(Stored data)

= Beginning of Section =

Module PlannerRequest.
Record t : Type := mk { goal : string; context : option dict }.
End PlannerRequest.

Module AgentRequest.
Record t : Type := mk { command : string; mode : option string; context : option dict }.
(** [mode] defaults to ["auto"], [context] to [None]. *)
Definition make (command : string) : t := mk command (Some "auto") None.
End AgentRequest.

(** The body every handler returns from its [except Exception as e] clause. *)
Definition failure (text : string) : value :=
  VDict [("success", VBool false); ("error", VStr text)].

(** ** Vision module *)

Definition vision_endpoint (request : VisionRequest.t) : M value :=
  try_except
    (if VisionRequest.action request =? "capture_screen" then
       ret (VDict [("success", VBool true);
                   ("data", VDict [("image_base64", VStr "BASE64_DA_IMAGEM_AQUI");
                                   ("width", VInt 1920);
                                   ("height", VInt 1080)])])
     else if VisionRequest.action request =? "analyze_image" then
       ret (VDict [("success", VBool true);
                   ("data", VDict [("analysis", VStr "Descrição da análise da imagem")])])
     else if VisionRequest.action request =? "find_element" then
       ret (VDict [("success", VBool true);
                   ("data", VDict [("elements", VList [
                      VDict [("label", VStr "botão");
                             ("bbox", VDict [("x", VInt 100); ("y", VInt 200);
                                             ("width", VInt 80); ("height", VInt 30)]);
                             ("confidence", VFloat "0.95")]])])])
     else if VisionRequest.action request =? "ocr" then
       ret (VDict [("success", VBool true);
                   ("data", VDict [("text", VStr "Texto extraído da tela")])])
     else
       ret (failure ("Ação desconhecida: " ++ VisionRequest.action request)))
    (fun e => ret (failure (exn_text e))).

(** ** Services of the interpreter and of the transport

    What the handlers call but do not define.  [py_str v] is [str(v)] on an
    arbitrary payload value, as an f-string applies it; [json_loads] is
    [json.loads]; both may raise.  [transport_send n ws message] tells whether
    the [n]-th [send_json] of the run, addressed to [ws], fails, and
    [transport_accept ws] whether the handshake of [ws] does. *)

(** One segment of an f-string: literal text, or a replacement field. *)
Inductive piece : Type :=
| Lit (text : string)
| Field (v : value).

= End of Section =

● WHAT THIS TASK INVOLVES
Each line of the data is to be retyped exactly.

● EXERCISE RESULT
Module PlannerRequest.
Record t : Type := mk { goal : string; context : option dict }.
End PlannerRequest.

Module AgentRequest.
Record t : Type := mk { command : string; mode : option string; context : option dict }.
(** [mode] defaults to ["auto"], [context] to [None]. *)
Definition make (command : string) : t := mk command (Some "auto") None.
End AgentRequest.

(** The body every handler returns from its [except Exception as e] clause. *)
Definition failure (text : string) : value :=
  VDict [("success", VBool false); ("error", VStr text)].

(** ** Vision module *)

Definition vision_endpoint (request : VisionRequest.t) : M value :=
  try_except
    (if VisionRequest.action request =? "capture_screen" then
       ret (VDict [("success", VBool true);
                   ("data", VDict [("image_base64", VStr "BASE64_DA_IMAGEM_AQUI");
                                   ("width", VInt 1920);
                                   ("height", VInt 1080)])])
     else if VisionRequest.action request =? "analyze_image" then
       ret (VDict [("success", VBool true);
                   ("data", VDict [("analysis", VStr "Descrição da análise da imagem")])])
     else if VisionRequest.action request =? "find_element" then
       ret (VDict [("success", VBool true);
                   ("data", VDict [("elements", VList [
                      VDict [("label", VStr "botão");
                             ("bbox", VDict [("x", VInt 100); ("y", VInt 200);
                                             ("width", VInt 80); ("height", VInt 30)]);
                             ("confidence", VFloat "0.95")]])])])
     else if VisionRequest.action request =? "ocr" then
       ret (VDict [("success", VBool true);
                   ("data", VDict [("text", VStr "Texto extraído da tela")])])
     else
       ret (failure ("Ação desconhecida: " ++ VisionRequest.action request)))
    (fun e => ret (failure (exn_text e))).

(** ** Services of the interpreter and of the transport

    What the handlers call but do not define.  [py_str v] is [str(v)] on an
    arbitrary payload value, as an f-string applies it; [json_loads] is
    [json.loads]; both may raise.  [transport_send n ws message] tells whether
    the [n]-th [send_json] of the run, addressed to [ws], fails, and
    [transport_accept ws] whether the handshake of [ws] does. *)

(** One segment of an f-string: literal text, or a replacement field. *)
Inductive piece : Type :=
| Lit (text : string)
| Field (v : value).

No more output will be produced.